Did they bring the war? How does Mr Toohey know that these young men know nothing of (what I assume was) the Chechen war?
I have a friend whose parents emigrated from Ireland during The Troubles. She knows everything about the world her parents left.
My best friends parents are from Libya, a country that has been in turmoil for most of recent history. She knows everything about the world her parents left.
Other friends parents left Bosnia, Vietnam, Cambodia, Macedonia, Russia.
Why shouldn’t the Tsarnaev brothers know about the war that drove their family to seek a better life for them in American? You certainly can’t say they are replicating a war (of which they were apparently ignorant) in a country that “gave them sanctuary”.
Sanctuary?

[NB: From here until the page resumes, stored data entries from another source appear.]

(* ===== verification/PbftSegmentChkp.v ===== *)
(** * pkg/orderers/internal/common/pbftsegmentchkp.go: segment-local checkpoint *)
From Stdlib Require Import ZArith Lia.
From stdpp Require Import prelude gmap strings list sorting fin_maps numbers.
From S2P Require Import Prelude Util Membership PbftTypes.
Import Maputil Membutil.

Record PbftSegmentChkp := mkSegChkp {
  doneReceived : gset NodeID;
  doneMsgIndex : gmap string (list NodeID);
  chkp_digests : option (gmap SeqNr bytes);
  chkp_done : bool;
  chkp_doneNodes : option (list NodeID);
  CatchingUp : bool;
}.

Definition set_CatchingUp (b : bool) (c : PbftSegmentChkp) : PbftSegmentChkp :=
  mkSegChkp (doneReceived c) (doneMsgIndex c) (chkp_digests c) (chkp_done c) (chkp_doneNodes c) b.

Module SegChkp.
Definition NewPbftSegmentChkp : PbftSegmentChkp := mkSegChkp ∅ ∅ None false None false.

Definition SetDone (c : PbftSegmentChkp) : PbftSegmentChkp :=
  mkSegChkp (doneReceived c) (doneMsgIndex c) (chkp_digests c) true (chkp_doneNodes c)
    (CatchingUp c).

Definition Digests (c : PbftSegmentChkp) : option (gmap SeqNr bytes) := chkp_digests c.
Definition DoneNodes (c : PbftSegmentChkp) : option (list NodeID) := chkp_doneNodes c.

(** [for _, nodeIDs := range doneMsgIndex { if HaveStrongQuorum(..) { return true } }] *)
Fixpoint any_strong_quorum (mb : Membership) (ls : list (list NodeID)) : outcome bool :=
  match ls with
  | [] => Ok false
  | nodeIDs :: ls =>
      q ← HaveStrongQuorum mb nodeIDs;
      if q : bool then Ok true else any_strong_quorum mb ls
  end.
Definition Stable (c : PbftSegmentChkp) (mb : Membership) : outcome bool :=
  if negb (chkp_done c) then Ok false
  else any_strong_quorum mb (GetValues (doneMsgIndex c)).

Definition aggregateToString (digests : list bytes) : string :=
  foldl (λ str d, String.append str (contents d)) EmptyString digests.

(** [for i, sn := range segment.SeqNrs() { digests[sn] = doneDigests[i] }] *)
Fixpoint assign_digests (sns : list SeqNr) (i : Z) (doneDigests : list bytes)
    (m : gmap SeqNr bytes) : outcome (gmap SeqNr bytes) :=
  match sns with
  | [] => Ok m
  | sn :: sns =>
      d ← index doneDigests i;
      assign_digests sns (i + 1)%Z doneDigests (<[sn := d]> m)
  end.

Definition NodeDone (c : PbftSegmentChkp) (nodeID : NodeID) (doneDigests : list bytes)
    (segment : Segment) : outcome PbftSegmentChkp :=
  if bool_decide (nodeID ∈ doneReceived c) then Ok c
  else
    let received := {[nodeID]} ∪ doneReceived c in
    let strKey := aggregateToString doneDigests in
    let ids := default [] (doneMsgIndex c !! strKey) ++ [nodeID] in
    let idx := <[strKey := ids]> (doneMsgIndex c) in
    enough ← HaveWeakQuorum (seg_Membership segment) ids;
    if enough : bool then
      digests ← match chkp_digests c with
                | Some m => Ok (Some m)
                | None => m ← assign_digests (Seg.SeqNrs segment) 0 doneDigests ∅; Ok (Some m)
                end;
      Ok (mkSegChkp received idx digests (chkp_done c) (Some ids) (CatchingUp c))
    else Ok (mkSegChkp received idx (chkp_digests c) (chkp_done c) (chkp_doneNodes c)
               (CatchingUp c)).

(** ** Assigning digests *)
Lemma assign_digests_spec sns i ds m m' :
  (0 ≤ i)%Z → NoDup sns → assign_digests sns i ds m = Ok m' →
  (∀ k sn, sns !! k = Some sn → ∃ d, ds !! (Z.to_nat i + k) = Some d ∧ m' !! sn = Some d) ∧
  (∀ sn, sn ∉ sns → m' !! sn = m !! sn).
Proof.
  revert i m. induction sns as [|s sns IH]; intros i m Hi Hnd; simpl.
  { intros [= <-]. split; [done|done]. }
  inversion_clear Hnd as [|?? Hni Hnd']. intros H. outcome_inv.
  apply index_lookup in Hr as [_ Hr].
  destruct (IH (i + 1)%Z _ ltac:(lia) Hnd' H) as [IH1 IH2]. split.
  - intros [|k] sn; simpl; [intros [= <-]|].
    + exists r. rewrite Nat.add_0_r. split; [done|].
      rewrite IH2 by done. apply lookup_insert_eq.
    + intros Hk. destruct (IH1 k sn Hk) as (d & Hd & Hm). exists d.
      split; [|done]. rewrite <- Hd. f_equal. lia.
  - intros sn Hsn. rewrite IH2 by set_solver. apply lookup_insert_ne. set_solver.
Qed.

Lemma assign_digests_ok sns i ds m :
  (0 ≤ i)%Z → Z.to_nat i + length sns ≤ length ds → ∃ m', assign_digests sns i ds m = Ok m'.
Proof.
  revert i m. induction sns as [|s sns IH]; intros i m Hi Hl; simpl in *; [by eexists|].
  destruct (lookup_lt_is_Some_2 ds (Z.to_nat i)) as [d Hd]; [lia|].
  assert (index ds i = Ok d) as -> by by apply index_lookup. simpl. apply IH; lia.
Qed.

(** ** Invariant, relative to the Done messages [Rcv] received so far *)
Section invariant.
Context (Rcv : NodeID → list bytes → Prop) (seg : Segment).

(** A weak quorum of nodes announced (up to how the digests are cut) the digests [ds]. *)
Definition done_certificate (ds : list bytes) : Prop :=
  ∃ W, NoDup W ∧ weak_quorum (seg_Membership seg) W ∧
    ∀ id, id ∈ W → ∃ ds', Rcv id ds' ∧ aggregateToString ds' = aggregateToString ds.

Record inv (c : PbftSegmentChkp) : Prop := {
  inv_index : ∀ key ids id, doneMsgIndex c !! key = Some ids → id ∈ ids →
    id ∈ doneReceived c ∧ ∃ ds, Rcv id ds ∧ aggregateToString ds = key;
  inv_nodup : ∀ key ids, doneMsgIndex c !! key = Some ids →
    NoDup ids ∧ members (seg_Membership seg) ids;
  inv_digests : ∀ m, chkp_digests c = Some m →
    ∃ ds, done_certificate ds ∧
      ∀ k sn, Seg.SeqNrs seg !! k = Some sn → ∃ d, ds !! k = Some d ∧ m !! sn = Some d;
}.

Lemma inv_new : inv NewPbftSegmentChkp.
Proof. split; simpl; intros; [|by simplify_map_eq..]; done. Qed.

Lemma inv_SetDone c : inv c → inv (SetDone c).
Proof. intros []; by split. Qed.

Lemma inv_set_CatchingUp b c : inv c → inv (set_CatchingUp b c).
Proof. intros []; by split. Qed.

Lemma inv_NodeDone c nodeID ds c' :
  inv c → Rcv nodeID ds → NodeDone c nodeID ds seg = Ok c' → inv c'.
Proof.
  intros [Hi Hn Hd] Hr. unfold NodeDone. case_bool_decide as Hin; [by intros [= <-]; split|].
  set (key := aggregateToString ds). set (ids := default [] (doneMsgIndex c !! key) ++ [nodeID]).
  assert (∀ id, id ∈ ids → id ∈ {[nodeID]} ∪ doneReceived c ∧
            ∃ ds', Rcv id ds' ∧ aggregateToString ds' = key) as Hids.
  { intros id [Hid| ->%list_elem_of_singleton]%elem_of_app; [|set_solver].
    destruct (doneMsgIndex c !! key) as [ids0|] eqn:E; simpl in Hid; [|by apply elem_of_nil in Hid].
    destruct (Hi key ids0 id E Hid) as [? ?]. split; [set_solver|done]. }
  assert (NoDup ids) as Hnd.
  { apply list.NoDup_app. split_and!; [..|apply NoDup_singleton].
    - destruct (doneMsgIndex c !! key) as [ids0|] eqn:E; simpl; [by eapply Hn|apply NoDup_nil_2].
    - intros id Hid ->%list_elem_of_singleton. apply Hin.
      destruct (doneMsgIndex c !! key) as [ids0|] eqn:E; simpl in Hid; [|by apply elem_of_nil in Hid].
      by apply (Hi key ids0 nodeID E Hid). }
  assert (∀ k l id, <[key:=ids]> (doneMsgIndex c) !! k = Some l → id ∈ l →
            id ∈ {[nodeID]} ∪ doneReceived c ∧ ∃ ds', Rcv id ds' ∧ aggregateToString ds' = k) as Hi'.
  { intros k l id [[<- <-]|[? Hl]]%lookup_insert_Some Hid; [by apply Hids|].
    destruct (Hi k l id Hl Hid) as [? ?]. split; [set_solver|done]. }
  intros H. outcome_inv.
  assert (∀ k l, <[key:=ids]> (doneMsgIndex c) !! k = Some l →
            NoDup l ∧ members (seg_Membership seg) l) as Hn'.
  { intros k l [[<- <-]|[? Hl]]%lookup_insert_Some; [|by eapply Hn].
    split; [done|by eapply HaveWeakQuorum_members]. }
  destruct r; [|injection H as <-; by split].
  outcome_inv. split; simpl; [done..|]. intros m ->.
  destruct (chkp_digests c) as [m0|] eqn:E; [simplify_eq; by apply Hd|].
  outcome_inv. exists ds. split.
  { exists ids. split_and!; [done..|]. intros id Hid. by apply Hids. }
  intros k sn Hk. match goal with Ha : assign_digests _ _ _ _ = Ok _ |- _ =>
    apply assign_digests_spec in Ha as [Hs _]; [|done|apply GetSortedKeys_NoDup] end.
  by apply Hs.
Qed.
End invariant.

(** The answer of [Stable] does not depend on the iteration order. *)
Lemma any_strong_quorum_ok mb ls :
  voting mb → Forall (members mb) ls →
  any_strong_quorum mb ls = Ok (bool_decide (Exists (λ ids, (strong_q mb ≤ weight mb ids)%Z) ls)).
Proof.
  intros Hv. induction ls as [|ids ls IH]; intros Hf.
  { rewrite bool_decide_eq_false_2; [done|]. by inversion 1. }
  inversion_clear Hf. cbn [any_strong_quorum]. rewrite HaveStrongQuorum_ok by done. simpl.
  destruct (decide (strong_q mb ≤ weight mb ids)%Z) as [Hq|Hq].
  - rewrite !bool_decide_eq_true_2; [done|by apply Exists_cons_hd|done].
  - rewrite (bool_decide_eq_false_2 (_ ≤ _)%Z) by done. rewrite IH by done. f_equal. apply bool_decide_ext. rewrite Exists_cons. tauto.
Qed.

Lemma Stable_ok Rcv seg c :
  voting (seg_Membership seg) → inv Rcv seg c →
  Stable c (seg_Membership seg) =
    Ok (chkp_done c && bool_decide (Exists (λ ids, (strong_q (seg_Membership seg) ≤
          weight (seg_Membership seg) ids)%Z) (GetValues (doneMsgIndex c)))).
Proof.
  intros Hv Hi. unfold Stable. destruct (chkp_done c); [|done].
  rewrite any_strong_quorum_ok; [done..|]. apply list.Forall_forall. unfold GetValues.
  intros ids ([key ids'] & -> & Hin%elem_of_map_to_list)%list_elem_of_fmap.
  by eapply (inv_nodup _ _ _ Hi).
Qed.

Lemma inv_mono (R R' : NodeID → list bytes → Prop) seg c :
  (∀ id ds, R id ds → R' id ds) → inv R seg c → inv R' seg c.
Proof.
  intros HR [Hi Hn Hd]. split; [|done|].
  - intros key ids id Hk Hid. destruct (Hi key ids id Hk Hid) as [? (ds & ? & ?)]. eauto.
  - intros m Hm. destruct (Hd m Hm) as (ds & (W & ? & ? & HW) & ?). exists ds.
    split; [|done]. exists W. split_and!; [done..|]. intros id Hid.
    destruct (HW id Hid) as (ds' & ? & ?). eauto.
Qed.

(** ** Aggregation of digests of one length is injective *)
Lemma aggregate_app str ds :
  foldl (λ str d, String.append str (contents d)) str ds =
    String.append str (aggregateToString ds).
Proof.
  unfold aggregateToString. revert str. induction ds as [|d ds IH]; intros str; simpl.
  - by rewrite Serialization.append_nil_r.
  - rewrite IH, (IH (String.append _ _)).
    change (String.append EmptyString (contents d)) with (contents d).
    induction str as [|ch str IHs]; [done|]. apply (f_equal (String ch)), IHs.
Qed.

Lemma aggregate_cons d ds :
  aggregateToString (d :: ds) = String.append (contents d) (aggregateToString ds).
Proof. unfold aggregateToString at 1. simpl. by rewrite aggregate_app. Qed.

Lemma aggregate_injective n ds1 ds2 :
  length ds1 = length ds2 →
  Forall (λ d, String.length (contents d) = n) ds1 →
  Forall (λ d, String.length (contents d) = n) ds2 →
  aggregateToString ds1 = aggregateToString ds2 → contents <$> ds1 = contents <$> ds2.
Proof.
  revert ds2. induction ds1 as [|d1 ds1 IH]; intros [|d2 ds2] Hl H1 H2; try done.
  rewrite !aggregate_cons. inversion_clear H1. inversion_clear H2.
  intros [Heq ?]%Serialization.append_inj_length; [|congruence].
  rewrite !fmap_cons, Heq. f_equal. apply IH; auto.
Qed.
End SegChkp.

Import SegChkp.

(** ** Properties *)

(** The checkpoint is stable exactly when the node is done and some Done
    message content was received from a strong quorum; once the digests are known they
    are those of a Done message announced by a weak quorum of nodes (so by a correct one),
    in the order of the sequence numbers; a node's second Done message changes nothing. *)
Theorem segment_checkpoint_digests Rcv seg c nodeID ds c' :
  voting (seg_Membership seg) →
  SegChkp.inv Rcv seg c → Rcv nodeID ds → NodeDone c nodeID ds seg = Ok c' →
  SegChkp.inv Rcv seg c' ∧
  (∃ b, Stable c' (seg_Membership seg) = Ok b ∧
     (b = true ↔ chkp_done c' = true ∧
        ∃ key ids, doneMsgIndex c' !! key = Some ids ∧ strong_quorum (seg_Membership seg) ids)) ∧
  (∀ ds', NodeDone c' nodeID ds' seg = Ok c') ∧
  (∀ m, Digests c' = Some m →
     ∃ ds0 W, NoDup W ∧ weak_quorum (seg_Membership seg) W ∧
       (∀ id, id ∈ W → ∃ ds', Rcv id ds' ∧ aggregateToString ds' = aggregateToString ds0) ∧
       ∀ k sn, Seg.SeqNrs seg !! k = Some sn → ∃ d, ds0 !! k = Some d ∧ m !! sn = Some d).
Proof.
  intros Hv Hi Hr Hd. pose proof (inv_NodeDone Rcv seg c nodeID ds c' Hi Hr Hd) as Hi'.
  split_and!; [done| | |].
  - eexists. split; [by eapply Stable_ok|].
    rewrite andb_true_iff, bool_decide_eq_true. apply and_iff_compat_l.
    rewrite list.Exists_exists. unfold GetValues. split.
    + intros (ids & ([key ids'] & -> & Hin%elem_of_map_to_list)%list_elem_of_fmap & Hq).
      exists key, ids'. split; [done|]. unfold strong_quorum.
      rewrite HaveStrongQuorum_ok; [by rewrite bool_decide_eq_true_2|done|].
      by eapply (inv_nodup _ _ _ Hi').
    + intros (key & ids & Hin & [_ ?]%HaveStrongQuorum_true); [|done]. exists ids.
      split; [|done]. apply list_elem_of_fmap. exists (key, ids).
      by rewrite elem_of_map_to_list.
  - intros ds'. unfold NodeDone. rewrite bool_decide_eq_true_2; [done|].
    unfold NodeDone in Hd. case_bool_decide; [by injection Hd as <-|].
    outcome_inv. destruct r; outcome_inv; injection Hd as <- || idtac; simpl; set_solver.
  - intros m Hm. destruct (inv_digests _ _ _ Hi' m Hm) as (ds0 & (W & ? & ? & ?) & ?).
    by exists ds0, W.
Qed.

(** Done messages are compared by the concatenation of their digests, which
    does not determine them: after a correct node announced the digests of both slots, a
    faulty node that announces their concatenation as one digest completes the weak quorum
    and makes the receiver index that message out of range: it panics. *)
Theorem done_message_collision_panics :
  ∃ c, NodeDone NewPbftSegmentChkp "0" [Some "d0"; Some "d1"] seg4 = Ok c ∧
       NodeDone c "3" [Some "d0d1"] seg4 = Panic IndexOutOfRange.
Proof. eexists. split; reflexivity. Qed.

(** For messages with the same number of digests, all of the length of the
    hash function's output, the concatenation does determine the digests. *)
Theorem done_digests_aggregate_injective n ds1 ds2 :
  length ds1 = length ds2 →
  Forall (λ d, String.length (contents d) = n) ds1 →
  Forall (λ d, String.length (contents d) = n) ds2 →
  aggregateToString ds1 = aggregateToString ds2 → contents <$> ds1 = contents <$> ds2.
Proof. apply aggregate_injective. Qed.

Lemma done_digests_aggregate_injective_witness :
  contents <$> [Some "ab"; Some "cd"] = contents <$> [Some "ab"; Some "cd"].
Proof.
  apply (done_digests_aggregate_injective 2); [done|by repeat constructor|by repeat constructor|done].
Defined.

Lemma segment_checkpoint_digests_witness :
  ∃ c c', NodeDone c "1" [Some "a"; Some "b"] seg4 = Ok c' ∧
    ∃ m, Digests c' = Some m ∧ ∃ ds0 W, NoDup W ∧ weak_quorum (seg_Membership seg4) W ∧
      (∀ id, id ∈ W → ∃ ds', True ∧ aggregateToString ds' = aggregateToString ds0) ∧
      ∀ k sn, Seg.SeqNrs seg4 !! k = Some sn → ∃ d, ds0 !! k = Some d ∧ m !! sn = Some d.
Proof.
  destruct (NodeDone NewPbftSegmentChkp "0" [Some "a"; Some "b"] seg4) as [c| |] eqn:E1;
    [|done..].
  destruct (NodeDone c "1" [Some "a"; Some "b"] seg4) as [c'| |] eqn:E2;
    [|vm_compute in E1; injection E1 as <-; vm_compute in E2; done..].
  pose proof (inv_NodeDone (λ _ _, True) seg4 _ _ _ _ (inv_new _ _) I E1) as Hi.
  destruct (segment_checkpoint_digests (λ _ _, True) seg4 c "1" _ c' mb4_voting Hi I E2)
    as (_ & _ & _ & H).
  exists c, c'. split; [done|].
  vm_compute in E1. injection E1 as <-. vm_compute in E2. injection E2 as <-.
  eexists. split; [reflexivity|]. apply H. reflexivity.
Defined.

Clearly Mr Toohey’s never witnessed the racism that migrants experience on a daily basis (racism which, incidentally, extends far beyond the migrant generation, with children of children of migrants – second, third, fourth generation Australians, Americans, British, still told to go back to where they came from).
Maybe they did it. Maybe they did bring the war. But as far as I know (and I probably don’t know shit, even though I have (most of) a Masters degree in journalism), the role of journalists is to impartially, objectively report the facts.
Guilty until proven guilty in a court that will never give them a fair trial. Mainstream news, and those who jump the gun upon consuming it, are as big a terrorist collective as those they so desperately fear.